Conversation with my brother Mike

My brother Mike is a retired mechanical engineer. I lasted nine months as an engineering student in college, but he graduated as an engineer and made a career out of it. A pretty extraordinary feat considering he never used an SI unit in his calculations.

I emailed him two pictures of duck and geese pelotons with birds drafting behind one another and the following (edited) exchange ensued:

Mike: Drafting in a more viscous fluid.  What would Osborne Reynolds say?

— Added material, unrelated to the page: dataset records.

(** * Attendance submission pipeline (websitee/frontend/src/AttendanceProcessor.js)

    A shallow embedding of the bounded queue [AttendanceQueue], of the hook
    functions [processQueueAttendance], [processBatchAttendance] and
    [processAttendance], and of the documented server-side retry loop
    [markSingleAttendance] (TECHNICAL_REPORT.md), with the properties the
    design document states about them.

    JavaScript's event loop is modelled by explicit state passing: a [World]
    holds the queue object, the tasks that were started and whose
    continuation has not run yet, the pending [setTimeout] callbacks, the
    promise table and the log of observable effects.  Every synchronous
    stretch of code (a method call up to its first [await], or the
    continuation after an [await]) is one atomic function on worlds; the order
    in which the suspended pieces resume is chosen by a schedule, and the
    replies of the network by the environment.

    Conventions.  Users are records with a [name] and a [stuId] (a [null]
    entry in [users] is outside the model); cookies and response bodies are
    arbitrary JavaScript values; JSON numbers are integers.  React's state
    setters, [console], [alert] and [fetch] are recorded in the log in
    program order; the index carried by a [Fetch] names the user on whose
    behalf the request is sent and is not part of the request. *)

From Stdlib Require Import ZArith Lia Bool.
From stdpp Require Import base list strings pretty.

#[local] Set Warnings "-register-all".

Me: He’s dead. Got a Ouija board?

Mike: I think having ones own dimensionless number confers immortality.

Me:  
The Reynolds numbers for 3-, 7-, and 14-day-old ducklings . . . were 2.15 x 10^4, 2.82 x 10^4 [and] 3.60 x 10^4 . . .

I couldn't find a comparable set of measurements for Canadian goslings, but I have to believe they're the same order of magnitude.

 

https://www.wcupa.edu/sciences-mathematics/biology/fFish/documents/1995JEZ-DuckFormation.pdf


This is the money graf:

"The results of this study indicate that the least energetic effort is expended by the most posterior duckling in formation. Compared to a solitary duckling, trailing ducklings had values of AZ that were 3.4- 20.0% lower than leading ducklings with and without the decoy's wake. This finding suggests that the trailing duckling swims in a flow field different from the more anterior ducklings."

So even at high Reynolds number, drafting makes a difference. Not sure the same would be true for the E. coli swimming nearby.